= Limbo Race =

American post-punk band

Limbo Race was an American post-punk band formed in Boston, Massachusetts in 1979 by Randy Black on guitar, John Neidhart on bass, and Peter Keaveney on drums. In 1981, Keaveney was replaced by drummer Mark Poulin and the band added saxophonist Mark Chenevert. Limbo Race featured an angular, sometimes harsh sound that some critics compared to the Gang of Four and The Cure. Black's lyrics described an unsettled world where communication was difficult, and drew upon dark anthropological references, images from childhood, and intimate details of his relationships with friends and lovers.

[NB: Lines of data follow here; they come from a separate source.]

(** * Feature engineering for the retail forecasting benchmark

    A shallow embedding of
    [contrib/tsperf/energy_utils/feature_engineering/feature_engineering.py]:
    the calendar helper [week_of_month], the two feature generators
    [lagged_features] and [moving_averages], and the per-round driver.

    Tables are pandas data frames.  Floating point numbers are modelled by
    the rationals they denote, the missing value (NaN) by [None]. *)

From Stdlib Require Import ZArith QArith Qround List String Lia DecimalString.
From Stdlib Require Import Lqa.
From Stdlib Require DecimalZ DecimalPos.
From stdpp Require Import gmap strings list.

Open Scope Z_scope.

(** ** Python exceptions and the error monad *)

Inductive pyerr :=
  | ValueError | KeyError | TypeError | OverflowError | NameError
  | IndexError | AttributeError.

Inductive result (A : Type) :=
  | Ok (a : A)
  | Err (e : pyerr).
Arguments Ok {A} a.
Arguments Err {A} e.

#[global] Instance result_ret : MRet result := fun A a => Ok a.
#[global] Instance result_bind : MBind result := fun A B f m =>
  match m with
  | Ok a => f a
  | Err e => Err e
  end.
#[global] Instance result_fmap : FMap result := fun A B f m =>
  match m with
  | Ok a => Ok (f a)
  | Err e => Err e
  end.

#[global] Instance pyerr_eq_dec : EqDecision pyerr.
Proof. solve_decision. Defined.

(** [str(n)] for a Python integer. *)
Definition str (n : Z) : string := NilZero.string_of_int (Z.to_int n).

(** ** The calendar: [datetime.date] *)

Module Calendar.

Record date := mkDate { year : Z; month : Z; day : Z }.

#[global] Instance date_eq_dec : EqDecision date.
Proof. solve_decision. Defined.

Definition is_leap (y : Z) : bool :=
  (y mod 4 =? 0) && (negb (y mod 100 =? 0) || (y mod 400 =? 0)).

Definition DAYS_IN_MONTH (m : Z) : Z :=
  match m with
  | 1 => 31 | 2 => 28 | 3 => 31 | 4 => 30 | 5 => 31 | 6 => 30
  | 7 => 31 | 8 => 31 | 9 => 30 | 10 => 31 | 11 => 30 | 12 => 31
  | _ => -1
  end.

Definition DAYS_BEFORE_MONTH (m : Z) : Z :=
  match m with
  | 1 => 0 | 2 => 31 | 3 => 59 | 4 => 90 | 5 => 120 | 6 => 151
  | 7 => 181 | 8 => 212 | 9 => 243 | 10 => 273 | 11 => 304 | 12 => 334
  | _ => -1
  end.

Definition days_before_year (y : Z) : Z :=
  let y := y - 1 in y * 365 + y / 4 - y / 100 + y / 400.

Definition days_in_month (y m : Z) : Z :=
  if (m =? 2) && is_leap y then 29 else DAYS_IN_MONTH m.

Definition days_before_month (y m : Z) : Z :=
  DAYS_BEFORE_MONTH m + (if (2 <? m) && is_leap y then 1 else 0).

Definition ymd2ord (y m d : Z) : Z :=
  days_before_year y + days_before_month y m + d.

Definition MINYEAR : Z := 1.
Definition MAXYEAR : Z := 9999.
Definition MAXORDINAL : Z := 3652059.

Definition DI400Y : Z := Eval cbv in days_before_year 401.
Definition DI100Y : Z := Eval cbv in days_before_year 101.
Definition DI4Y : Z := Eval cbv in days_before_year 5.

(** A date object exists only for fields that pass the constructor's check. *)
Definition valid_fields (y m d : Z) : bool :=
  (MINYEAR <=? y) && (y <=? MAXYEAR) && (1 <=? m) && (m <=? 12)
  && (1 <=? d) && (d <=? days_in_month y m).

Definition valid_date (dt : date) : Prop :=
  valid_fields (year dt) (month dt) (day dt) = true.

Definition new_date (y m d : Z) : result date :=
  if valid_fields y m d then Ok (mkDate y m d) else Err ValueError.

(** [dt.replace(day=d)] *)
Definition replace_day (dt : date) (d : Z) : result date :=
  new_date (year dt) (month dt) d.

Limbo Race developed a passionate cult following and, after winning the WBCN Rock & Roll Rumble in 1982, the band added keyboardist Catherine Coleman and toured extensively throughout the Northeastern United States until 1984 when the band finally broke up.

== History ==
Limbo Race played their first show in 1980 at the legendary Underground, a rock club in Allston, MA, notable for being one of the first venues to feature acts from the burgeoning post-punk and experimental music scene in Boston. For two years, the band played in other small Boston and Cambridge venues including Cantones, Mavericks, The Rathskellar ("The Rat"), The Club, the Inn Square Men's Bar and in alternative venues along Thayer Street in Boston's South End.

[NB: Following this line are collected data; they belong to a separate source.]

(** * Highcharts data layer: the table modifier pipeline

    A shallow embedding of the modifiers under [ts/Data/Modifiers]
    (Chain, Invert, Sort, Range, Group and their JSON conversion) together
    with the properties stated for them.

    JavaScript values are embedded as follows.  A table cell is a value of
    [CellType]; numbers are the integers [Z] and the number NaN (the
    modifiers only compare and copy numbers, they never compute with
    them), strings are [string],
    arrays are lists, and an object used as a dictionary is an association
    list kept in the order in which JavaScript enumerates its own keys. *)

From Stdlib Require Import List String Ascii ZArith NArith Arith Bool Lia.
From Stdlib Require Import Permutation Sorted.
From Stdlib Require Decimal DecimalString DecimalN DecimalFacts.
From Stdlib Require OrderedTypeEx.
Import ListNotations.

Open Scope string_scope.
Open Scope list_scope.
Open Scope nat_scope.

Set Warnings "-register-all".

(* ------------------------------------------------------------------ *)
(** ** Cells and the JavaScript operations applied to them *)

(** Modelled from the spec: [DataTable.CellType], declared in DataTable.ts.
    A cell is a boolean, a number, a string, undefined or a nested table (a
    table being its column collection).  The number NaN, which differs
    from every number, itself included, has a constructor of its own. *)
Inductive CellType : Type :=
| CUndefined
| CBoolean (b : bool)
| CNumber (n : Z)
| CNaN
| CString (s : string)
| CTable (columns : list (string * list CellType)).

Inductive JSType : Type :=
| TUndefined | TBoolean | TNumber | TString | TObject.

Definition JSType_eqb (a b : JSType) : bool :=
  match a, b with
  | TUndefined, TUndefined | TBoolean, TBoolean | TNumber, TNumber
  | TString, TString | TObject, TObject => true
  | _, _ => false
  end.

(** [typeof cell] *)
Definition typeof (cell : CellType) : JSType :=
  match cell with
  | CUndefined => TUndefined
  | CBoolean _ => TBoolean
  | CNumber _ | CNaN => TNumber
  | CString _ => TString
  | CTable _ => TObject
  end.

(** Truthiness, as used by [a || 0] and [if (x)]. *)
Definition truthy (cell : CellType) : bool :=
  match cell with
  | CUndefined => false
  | CBoolean b => b
  | CNumber n => negb (n =? 0)%Z
  | CNaN => false
  | CString s => negb (s =? "")%string
  | CTable _ => true
  end.

(** The template literal [`${cell}`]. *)
Definition ToString (cell : CellType) : string :=
  match cell with
  | CUndefined => "undefined"
  | CBoolean true => "true"
  | CBoolean false => "false"
  | CNumber n => DecimalString.NilZero.string_of_int (Z.to_int n)
  | CNaN => "NaN"
  | CString s => s
  | CTable _ => "[object Object]"
  end.

(** [`${i}`] for a loop counter. *)
Definition ToString_index (i : nat) : string :=
  DecimalString.NilEmpty.string_of_uint (N.to_uint (N.of_nat i)).

(** A property key is an array index when it is the canonical decimal form
    of an integer below [2^32 - 1]; such keys are enumerated first, in
    ascending numeric order. *)
Definition array_index (k : string) : option N :=
  match DecimalString.NilEmpty.uint_of_string k with
  | Some d =>
      if Decimal.uint_eq_dec (Decimal.unorm d) d then
        if (N.of_uint d <? 4294967295)%N then Some (N.of_uint d) else None
      else None
  | None => None
  end.

(* ------------------------------------------------------------------ *)
(** ** Objects used as dictionaries *)

Section Objects.
Context {V : Type}.

(** Own enumerable properties, in [Object.keys] order. *)
Definition Obj : Type := list (string * V).

Definition obj_keys (o : Obj) : list string := map fst o.

Fixpoint obj_get (k : string) (o : Obj) : option V :=
  match o with
  | [] => None
  | (k', v) :: o' => if (k' =? k)%string then Some v else obj_get k o'
  end.

Definition obj_has (k : string) (o : Obj) : bool :=
  match obj_get k o with Some _ => true | None => false end.

Fixpoint obj_replace (k : string) (v : V) (o : Obj) : Obj :=
  match o with
  | [] => []
  | (k', v') :: o' =>
      if (k' =? k)%string then (k', v) :: o' else (k', v') :: obj_replace k v o'
  end.

(** A new array-index key [k] of value [n] goes after the smaller
    array-index keys and before everything else. *)
Fixpoint obj_insert_index (n : N) (k : string) (v : V) (o : Obj) : Obj :=
  match o with
  | [] => [(k, v)]
  | (k', v') :: o' =>
      match array_index k' with
      | Some n' =>
          if (n' <? n)%N then (k', v') :: obj_insert_index n k v o'
          else (k, v) :: o
      | None => (k, v) :: o
      end
  end.

(** [o[k] = v] *)
Definition obj_set (k : string) (v : V) (o : Obj) : Obj :=
  if obj_has k o then obj_replace k v o
  else match array_index k with
       | Some n => obj_insert_index n k v o
       | None => o ++ [(k, v)]
       end.

(** [delete o[k]] *)
Fixpoint obj_delete (k : string) (o : Obj) : Obj :=
  match o with
  | [] => []
  | (k', v) :: o' => if (k' =? k)%string then o' else (k', v) :: obj_delete k o'
  end.

(** The object literal / the object filled key by key from [{}]. *)
Definition obj_of_entries (entries : list (string * V)) : Obj :=
  fold_left (fun o kv => obj_set (fst kv) (snd kv) o) entries [].

(** Every array-index key is preceded only by smaller array-index keys:
    the order in which a JavaScript object holds its keys. *)
Fixpoint js_ordered (ks : list string) : Prop :=
  match ks with
  | [] => True
  | k :: ks' =>
      ~ In k ks' /\
      (forall k' n', In k' ks' -> array_index k' = Some n' ->
                     exists n, array_index k = Some n /\ (n < n')%N) /\
      js_ordered ks'
  end.
End Objects.

Arguments Obj : clear implicits.

(* ------------------------------------------------------------------ *)
(** ** Arrays of cells *)

(** [array[i]], undefined out of range. *)
Definition array_get (i : nat) (a : list CellType) : CellType :=
  nth i a CUndefined.

(** [array[i] = v]; writing past the end extends the array, the skipped
    positions read as undefined. *)
Fixpoint array_set (i : nat) (v : CellType) (a : list CellType)
  : list CellType :=
  match i, a with
  | O, [] => [v]
  | O, _ :: a' => v :: a'
  | S i', [] => CUndefined :: array_set i' v []
  | S i', x :: a' => x :: array_set i' v a'
  end.

(** [array.indexOf(x)]: index of the first element equal to [x] under the
    given equality, [-1] when there is none. *)
Section IndexOf.
Context {A B : Type} (eqb : A -> B -> bool).

Fixpoint indexOf_from (x : B) (a : list A) (i : Z) : Z :=
  match a with
  | [] => (-1)%Z
  | y :: a' => if eqb y x then i else indexOf_from x a' (i + 1)%Z
  end.

Definition indexOf (x : B) (a : list A) : Z := indexOf_from x a 0%Z.
End IndexOf.

(* ------------------------------------------------------------------ *)
(** ** The table store *)

(** The table store, DataTable.ts, is not among the sources at hand; the
    modifiers use it through the operations below, which are modelled from
    the table contract of the specification. *)
Module DataTable.

(** Modelled from the spec: [DataTable.Column], an ordered sequence of
    cells. *)
Definition Column : Type := list CellType.

(** Modelled from the spec: [DataTable.Row], the cells of one row in column
    order. *)
Definition Row : Type := list CellType.

(** Modelled from the spec: [DataTable.RowObject], the cells of one row
    keyed by column name. *)
Definition RowObject : Type := Obj CellType.

(** Modelled from the spec: [DataTable.ColumnCollection], columns keyed by
    name. *)
Definition ColumnCollection : Type := Obj Column.

(** Modelled from the spec: the table, a mapping from column name to an
    ordered sequence of cells; rows are the cross-section at an index and
    the row count is the common length of the columns. *)
Definition t : Type := ColumnCollection.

Among the many Boston bands that Limbo Race shared bills with were Someone & The Somebodies, Mission of Burma, The New Models, V;, Art Yard, The Neats, The Proletariat, The Neighborhoods, Lou Miami & The Kozmetix, Native Tongue, The Young Snakes, 'til tuesday, The New Models, and The Del Fuegos.

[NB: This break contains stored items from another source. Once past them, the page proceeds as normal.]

(** X3. [write_page_int] keeps the cache sound: page ids stay pairwise
    different, the array is never overrun and every slot holds a whole
    page; it puts the page id behind the others when it was not cached
    and leaves the ids alone when it was; and it ends the process
    exactly when the page is not cached and all 64 slots are taken. *)
Theorem write_page_keeps_cache_ok (tx : WriteTxn) (pid : Z) (d : list byte)
    (s : State) :
  cache_ok (cache s) -> (PAGE_SIZE <= length d)%nat ->
  (write_page_int tx pid d s = None
   <-> find_cached_page (cache s) pid = None
       /\ length (cache s) = CACHE_SIZE)
  /\ forall s',
       write_page_int tx pid d s = Some s' ->
       cache_ok (cache s')
       /\ map page_id (cache s')
          = map page_id (cache s)
            ++ match find_cached_page (cache s) pid with
               | Some _ => []
               | None => [pid]
               end.
Proof.
  intros (Hnd & Hlen & Hdata) Hd. split.
  - unfold write_page_int, get_or_create_cached_page.
    destruct (find_cached_page (cache s) pid) as [j|].
    + split; [discriminate|]. intros [H _]. discriminate.
    + destruct (Nat.leb_spec CACHE_SIZE (length (cache s))).
      * split; [intros _; split; [reflexivity|lia]|reflexivity].
      * split; [discriminate|]. intros [_ H']. lia.
  - intros s' Hw. unfold write_page_int in Hw.
    destruct (get_or_create_cached_page (cache s) pid (tx_id tx))
      as [[i c]|] eqn:Eg; [|discriminate].
    destruct (get_or_create_cached_page_spec _ _ _ _ _ Eg)
      as (Hi & Hp & Hf & Hshape).
    injection Hw as <-. cbn [with_cache cache].
    set (dflt := mkCachedPage 0 0 false []) in *.
    set (cp' := mkCachedPage (page_id (nth i c dflt)) (tx_id tx) true
                  (memcpy (data (nth i c dflt)) d PAGE_SIZE)).
    assert (Hids : map page_id (list_set c i cp') = map page_id c)
      by (apply (map_list_set page_id c i cp' dflt);
          [reflexivity|exact Hi]).
    assert (Hc : NoDup (map page_id c) /\ (length c <= CACHE_SIZE)%nat
                 /\ Forall (fun cp => length (data cp) = PAGE_SIZE) c
                 /\ map page_id c
                    = map page_id (cache s)
                      ++ match find_cached_page (cache s) pid with
                         | Some _ => []
                         | None => [pid]
                         end).
    { destruct Hshape as [[-> Hsome]|(-> & Hnone & Hroom & _)].
      - rewrite Hsome, app_nil_r. auto.
      - rewrite Hnone, map_app. cbn [map page_id].
        repeat split.
        + apply NoDup_app_remove_l with (l := []). cbn.
          rewrite <- (rev_involutive (map page_id (cache s) ++ [pid])).
          apply NoDup_rev. rewrite rev_app_distr. cbn.
          constructor.
          * rewrite <- in_rev. now apply find_cached_page_none.
          * now apply NoDup_rev.
        + rewrite length_app. cbn. lia.
        + apply Forall_app. split; [exact Hdata|].
          constructor; [apply repeat_length|constructor]. }
    destruct Hc as (Hnd' & Hlen' & Hdata' & Hmap).
    split; [|rewrite Hids; exact Hmap].
    split; [rewrite Hids; exact Hnd'|].
    split; [rewrite list_set_length; exact Hlen'|].
    apply Forall_forall. intros cp Hin.
    apply (In_nth _ _ dflt) in Hin. destruct Hin as (j & Hj & <-).
    rewrite list_set_length in Hj. rewrite nth_list_set.
    destruct (Nat.eqb_spec i j) as [<-|Hne]; cbn [andb].
    + destruct (Nat.ltb_spec i (length c)); [|lia].
      subst cp'. cbn [data]. unfold memcpy.
      assert (Hold : length (data (nth i c dflt)) = PAGE_SIZE)
        by (rewrite Forall_forall in Hdata'; apply Hdata';
            now apply nth_In).
      rewrite length_app, length_firstn, length_skipn. lia.
    + rewrite Forall_forall in Hdata'. apply Hdata'. now apply nth_In.
Qed.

Drummer Peter Keaveney left the band in early 1981 and was replaced by Mark Poulin. At this time, the band recorded their first tape of the song Cigarettes which received airplay on the MIT radio station WMBR as well as on WERS from Emerson College.

In 1981, the band caught the attention of producer and engineer Dan Salzmann who brought them into the studio to record a song, There Goes Kafka, which was included on a compilation of Boston-area bands called A Wicked Good Time Vol.2.

In early 1982, the band added saxophonist Mark Chenevert and keyboardist Catherine Coleman and recorded their first single, Down & Backwards b/w What It Is, which received airplay on the commercial radio station WBCN. The band began to receive media attention and was invited to play at the 1982 WBCN Rock & Roll Rumble which they went on to win. Limbo Race was not included in the list of bands originally invited but as an alternate; they entered the competition only when another band had to drop out.

The band was picked up by manager Jim Coffman, who also managed Mission of Burma, and began playing shows throughout the northeast including the famed CBGB in New York, the 9:30 Club in Washington DC and other venues. In 1983 they also opened for the Thompson Twins and Echo & the Bunnymen at the Channel in Boston, as well for R.E.M. at Streets in Allston.

== Beyond Limbo Race ==
In 1984, drummer Mark Poulin left the band. After attempting to find a new drummer and carry on, the remaining members of the band decided that the end had come and disbanded in the spring.

Randy Black went on to form a new ensemble called Dr. Black's Combo which also included saxophonist Mark Chenevert. He also has a lengthy career as a solo artist playing primarily acoustic and recorded a critically well received CD Below The Tapering for Waterbug Records.

Bassist John Neidhart continued playing in numerous Boston-area bands that included The Wickermen, The Sextons, Stardarts, and Jack Frosting.

Mark Chenevert continues to perform as a respected clarinetist and sax player and has played and toured throughout the United States with bands that include Hypnotic Clambake, Chandler Travis, Stone Lily, and others.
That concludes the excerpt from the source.